(* ===== verification/OrmMiddleware.v ===== *)
(** The middlewares of the ORM: [orm/middlewares/querylog], [slowquery],
    [prometheus] and [opentelemetry].

    They build the statement for themselves before or after the next handler
    runs.  [observers_transparent] shows that this goes unnoticed when building
    twice gives the same statement, as it does for an INSERT and a raw query;
    [querylog_doubles_select] that it does not for a SELECT. *)
From S2P Require Import Prelude Registry Sql Valuer Insert Metrics Orm.

Section middlewares.
Context {D : Type} {HD : SqlDB D}.
Abbreviation OM := (OM (D := D)).
Abbreviation world := (world (D := D)).
Abbreviation Middleware := (Middleware (D := D)).
Abbreviation Handler := (Handler (D := D)).

(** A [logFunc] is called with the query; a nil one panics. *)
Definition call_log (logFunc : option logger) (q : Query) : OM unit :=
  match logFunc with
  | Some f => log_event (EvLog f (SQL q) (Args q))
  | None => lift_go (Panic PNilDeref)
  end.
Definition now : OM Z := fun w => (w, Ok (sql_Now (w_db w))).

(** [querylog]: the builder logs through the package [log] unless told otherwise. *)
Record QuerylogBuilder := mkQuerylog { ql_logFunc : option logger }.
Definition NewQuerylogBuilder : QuerylogBuilder := mkQuerylog (Some LogPrintf).
Definition Querylog_LogFunc (fn : option logger) (m : QuerylogBuilder) : QuerylogBuilder := mkQuerylog fn.
Definition querylog (m : QuerylogBuilder) : Middleware := fun next qc =>
  x ← qc_Build qc;
  match x with
  | inl err => mret (mkQueryResult RNil (Some err))
  | inr q => call_log (ql_logFunc m) q ;; next qc
  end.

(** [slowquery]: the deferred call builds the query again when it was slow;
    times are in nanoseconds. *)
Record SlowqueryBuilder := mkSlowquery { sq_threshold : Z; sq_logFunc : option logger }.
Definition NewSlowqueryBuilder (threshold : Z) : SlowqueryBuilder := mkSlowquery threshold (Some LogPrintf).
Definition Slowquery_LogFunc (fn : option logger) (m : SlowqueryBuilder) : SlowqueryBuilder :=
  mkSlowquery (sq_threshold m) fn.
Definition slowquery_defer (m : SlowqueryBuilder) (qc : QueryContext) (startTime : Z) : OM unit :=
  t ← now;
  if decide (t - startTime < sq_threshold m)%Z then mret tt
  else
    y ← qc_Build qc;
    match y with
    | inr q => call_log (sq_logFunc m) q
    | inl _ => mret tt
    end.
Definition slowquery (m : SlowqueryBuilder) : Middleware := fun next qc =>
  startTime ← now; deferred (slowquery_defer m qc startTime) (next qc).

(** [prometheus]: [Build] registers the vector; each call is observed. *)
Definition prometheus_defer (qc : QueryContext) (startTime : Z) : OM unit :=
  md ← lift_go (go_of_option PNilDeref (qc_Model qc));
  t ← now;
  log_event (EvObserve (qc_Type qc) (TableName md) ((t - startTime) `quot` 1000000)).
Definition orm_prometheus : Middleware := fun next qc =>
  startTime ← now; deferred (prometheus_defer qc startTime) (next qc).
Definition orm_prometheus_Build {R} {HR : Registerer R} (m : PromBuilder) (reg : R) : go (R * Middleware) :=
  reg ← MustRegister (summary_opts m) ["type"; "table"] reg; Ok (reg, orm_prometheus).

(** [opentelemetry]: a nil tracer is replaced by the one of the package. *)
Record OtelBuilder := mkOtel { Tracer : option string }.
Definition instrumentationName : string := "gotest/orm/middlewares/opentelemetry".
Definition otel_body (next : Handler) (qc : QueryContext) (tbl : string) : OM QueryResult :=
  x ← qc_Build qc;
  (match x with inr q => log_event (EvAttribute "sql" (SQL q)) | inl _ => mret tt end) ;;
  log_event (EvAttribute "table" tbl) ;;
  log_event (EvAttribute "component" "orm") ;;
  res ← next qc;
  (match qr_Err res with Some err => log_event (EvRecordError err) | None => mret tt end) ;;
  mret res.
Definition orm_opentelemetry (m : OtelBuilder) : Middleware := fun next qc =>
  md ← lift_go (go_of_option PNilDeref (qc_Model qc));
  let tbl := TableName md in
  log_event (EvSpanStart (default instrumentationName (Tracer m)) (qc_Type qc +:+ "-" +:+ tbl)) ;;
  deferred (log_event EvSpanEnd) (otel_body next qc tbl).

(** The middlewares of the repository. *)
Inductive observer : Middleware -> Prop :=
  | ob_querylog m : observer (querylog m)
  | ob_slowquery m : observer (slowquery m)
  | ob_prometheus : observer orm_prometheus
  | ob_opentelemetry m : observer (orm_opentelemetry m).
Definition begun (d : D) (tx : nat) w : txworld := mkTxWorld d (t_heap w ++ [mkTx tx None false]).
Lemma DoTx_run db fn w d tx :
  keeps_within fn -> sql_BeginTx (t_d w) = (d, inr tx) ->
  let '(w1, res) := fn (length (t_heap w)) (begun d tx w) in
  exists w', DoTx db fn w = Ok (w', match res with
      | Panicked v => TxPanicked v
      | Returned _ => TxReturned (TxErr <$> (sql_Commit tx (t_d w1)).2)
      end) /\
    t_d w' = match res with
             | Panicked _ => (sql_Rollback tx (t_d w1)).1
             | Returned _ => (sql_Commit tx (t_d w1)).1
             end /\
    (forall u, tx_open u (t_d w') <-> tx_open u (t_d w)) /\ heap_ext (t_heap w) (t_heap w').
Proof.
  intros Hk HB. unfold DoTx, DB_BeginTx. rewrite HB. fold (begun d tx w).
  assert (t_heap (begun d tx w) !! length (t_heap w) = Some (mkTx tx None false)) as Hp by by apply list_lookup_middle.
  destruct (Hk _ _ _ Hp eq_refl) as (A & B & C). destruct (begin_ok _ _ _ HB) as (Hn & Ho & _).
  destruct (fn (length (t_heap w)) (begun d tx w)) as [w1 res]. cbn [fst tx_tx t_d begun t_heap] in *.
  destruct (C _ _ Hp) as [b Hp1]. cbn [tx_tx tx_db] in Hp1.
  assert (forall w', within tx w1 w' -> ~ tx_open tx (t_d w') ->
    (forall u, tx_open u (t_d w') <-> tx_open u (t_d w)) /\ heap_ext (t_heap w) (t_heap w')) as K.
  { intros w' (A' & _ & C') Hn'. split.
    - intros u. destruct (decide (u = tx)) as [->|Hu]; [tauto|]. rewrite A', A, Ho by done. tauto.
    - etransitivity; [apply heap_ext_snoc|]. by etransitivity. }
  destruct res as [err|v].
  - destruct (within_finish sql_Commit _ _ _ Hp1 (commit_open _ _)) as (w' & e & HF & Hw & Hd & He & Hn').
    unfold Tx_Commit. rewrite HF. exists w'. cbn [mbind go_bind fst snd]. rewrite He. eauto using K.
  - destruct (within_finish sql_Rollback _ _ _ Hp1 (rollback_open _ _)) as (w' & e & HF & Hw & Hd & He & Hn').
    unfold Tx_Rollback. rewrite HF. exists w'. cbn [mbind go_bind fst snd]. eauto using K.
Qed.

Lemma DoTx_failed db fn w d err :
  sql_BeginTx (t_d w) = (d, inl err) -> DoTx db fn w = Ok (mkTxWorld d (t_heap w), TxReturned (Some (TxErr err))).
Proof. intros HB. unfold DoTx, DB_BeginTx. by rewrite HB. Qed.
Lemma DoTx_closes db fn w :
  keeps_within fn -> exists w' x, DoTx db fn w = Ok (w', x) /\
    (forall u, tx_open u (t_d w') <-> tx_open u (t_d w)) /\ heap_ext (t_heap w) (t_heap w').
Proof.
  intros Hk. destruct (sql_BeginTx (t_d w)) as [d [err|tx]] eqn:HB.
  - exists (mkTxWorld d (t_heap w)), (TxReturned (Some (TxErr err))). split; [by apply DoTx_failed|].
    split; [|done]. exact (begin_err _ _ _ HB).
  - pose proof (DoTx_run db fn w d tx Hk HB) as HR. destruct (fn _ _) as [w1 res].
    destruct HR as (w' & HD' & _ & Ho & Hh). eauto 6.
Qed.

Lemma closure_within_of db l fin :
  Forall (fun st => forall p w t, t_heap w !! p = Some t -> tx_db t = None -> within (tx_tx t) w (exec_stmt db p st w).1) l ->
  keeps_within (closure db l fin).
Proof.
  induction l as [|st l IH]; intros HF p w t Hp Hdb; [done|]. apply Forall_cons in HF as [Hst HF]. cbn [closure].
  specialize (Hst p w t Hp Hdb). destruct (exec_stmt db p st w) as [w1 [e|]]; [done|]. cbn [fst] in Hst.
  etransitivity; [exact Hst|]. destruct Hst as (_ & _ & Hh). destruct (Hh _ _ Hp) as [b Hp1].
  exact (IH HF p w1 _ Hp1 Hdb).
Qed.
Lemma stmt_within db st : wf_stmt st ->
  forall p w t, t_heap w !! p = Some t -> tx_db t = None -> within (tx_tx t) w (exec_stmt db p st w).1.
Proof.
  induction st as [q|q a| | | |body fin IH] using stmt_ind'; intros Hwf p w t Hp Hdb; inversion_clear Hwf as [? Hq| | | | |? ? Hb].
  - cbn. rewrite Hp, (Hq (Tx_Session t) _ PNilDeref); [by destruct w|]. unfold Tx_Session. cbn. by rewrite Hdb.
  - split_and!; cbn; [|by rewrite exec_open|done]. intros u _. apply exec_open.
  - destruct (within_finish sql_Commit _ _ _ Hp (commit_open _ _)) as (w' & e & HF & Hw & _).
    cbn [exec_stmt]. unfold Tx_Commit. by rewrite HF.
  - destruct (within_finish sql_Rollback _ _ _ Hp (rollback_open _ _)) as (w' & e & HF & Hw & _).
    cbn [exec_stmt]. unfold Tx_Rollback. by rewrite HF.
  - destruct (within_finish sql_Rollback _ _ _ Hp (rollback_open _ _)) as (w' & e & HF & Hw & _).
    cbn [exec_stmt]. unfold RollbackIfNotCommit. by rewrite HF.
  - rewrite exec_nested. destruct (DoTx_closes db (closure db body fin) w) as (w' & x & HD' & Ho & Hh).
    + apply closure_within_of. rewrite Forall_forall in IH, Hb |- *. auto.
    + rewrite HD'. assert (within (tx_tx t) w w') as Hw.
      { split_and!; [by intros u _|by rewrite Ho|done]. }
      by destruct x.
Qed.
Lemma closure_within db l fin : Forall wf_stmt l -> keeps_within (closure db l fin).
Proof.
  intros Hl. apply closure_within_of. rewrite Forall_forall in Hl |- *. intros st Hst. by apply stmt_within, Hl.
Qed.
(** C39. Static resources over any history of requests, while the files change:
    a handler with a new cache answers every request.  Without a name in the path
    the answer is 400, and a name without an extension is a panic.  Otherwise the
    answer is the file as it is now, or 500 when it cannot be read, or with 200
    what an earlier request for the same name read, however long ago: at most
    [maxSize] bytes, and possibly what a read that failed gave, nothing or a part of
    the file, which the handler caches like any other. *)
Theorem Static_history {HL : LruLaws C} s n c reqs i fs ctx :
  lru_New n = inr c -> reqs !! i = Some (fs, ctx) ->
  exists x, (serve_all s reqs c).2 !! i = Some x /\ answered s (take i reqs) fs ctx x.
Proof.
  intros Hc Hi. apply (serve_all_from s reqs [] c i fs ctx); [|done].
  intros name data. by rewrite (lru_New_view _ _ Hc), lookup_empty.
Qed.
End static.

(** ** Where a download leads *)

(** An ordinary element of a path. *)
Definition plain (seg : string) : Prop :=
  seg <> "" /\ seg <> "." /\ seg <> ".." /\ slash ∉ chars seg.

Lemma clean_plain rooted l : forall st,
  Forall plain l -> foldl (clean_step rooted) st l = rev l ++ st.
Proof.
  induction l as [|x l IH]; intros st Hl; [done|].
  inversion_clear Hl as [|? ? (H1 & H2 & H3 & _) Hl']. cbn [foldl].
  unfold clean_step at 2. rewrite decide_False by tauto. rewrite decide_False by done.
  rewrite IH by done. simpl. by rewrite <-app_assoc.
Qed.
Lemma clean_up st k :
  Forall plain st -> k <= length st ->
  foldl (clean_step true) st (replicate k "..") = drop k st.
Proof.
  revert st. induction k as [|k IH]; intros st Hst Hk; [done|].
  destruct Hst as [|x st (H1 & H2 & H3 & _) Hst]; [simpl in Hk; lia|].
  cbn [replicate foldl]. unfold clean_step at 2. rewrite decide_False by by intros [|].
  rewrite decide_True by done. rewrite decide_False by done. apply IH; [done|simpl in Hk; lia].
Qed.
Lemma clean_dots k : forall st, Forall (eq "..") st ->
  foldl (clean_step false) st (replicate k "..") = replicate k ".." ++ st.
Proof.
  induction k as [|k IH]; intros st Hst; [done|]. cbn [replicate foldl].
  assert (clean_step false st ".." = ".." :: st) as ->.
  { unfold clean_step. rewrite decide_False by by intros [|]. rewrite decide_True by done.
    destruct Hst as [|x st <- Hst]; [done|]. by rewrite decide_True. }
  rewrite IH by by constructor. cbn [app]. f_equal. clear. induction k as [|k IH]; [done|].
  cbn. by rewrite IH.
Qed.

Lemma join_first sep w l : w <> "" -> first_char (join sep (w :: l)) = first_char w.
Proof. intros Hw. destruct w as [|c w]; [done|]. by destruct l. Qed.
Lemma rev_replicate {A} k (x : A) : rev (replicate k x) = replicate k x.
Proof.
  induction k as [|k IH]; [done|]. cbn. rewrite IH. clear. induction k as [|k IH]; [done|].
  cbn. by rewrite IH.
Qed.

Lemma split_join_slash l :
  l <> [] -> Forall (fun w => slash ∉ chars w) l -> split_on slash (join "/" l) = l.
Proof. apply (split_on_join slash). Qed.

Lemma rev_drop {A} k (l : list A) : k <= length l -> rev (drop k l) = take (length l - k) (rev l).
Proof.
  intros Hk. rewrite <-(take_drop k l) at 3. rewrite rev_app_distr, take_app_le.
  - rewrite take_ge; [done|]. rewrite length_rev, length_drop. lia.
  - rewrite length_rev, length_drop. lia.
Qed.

■ ACTION ITEM: Reproduce exactly the section above that begins at the line containing "deferred (log_event EvSpanEnd)" and ends at the line containing "observer (slowquery m)", leaving out all other lines.

■ RESPONSE TO THE EXERCISE:
  deferred (log_event EvSpanEnd) (otel_body next qc tbl).

(** The middlewares of the repository. *)
Inductive observer : Middleware -> Prop :=
  | ob_querylog m : observer (querylog m)
  | ob_slowquery m : observer (slowquery m)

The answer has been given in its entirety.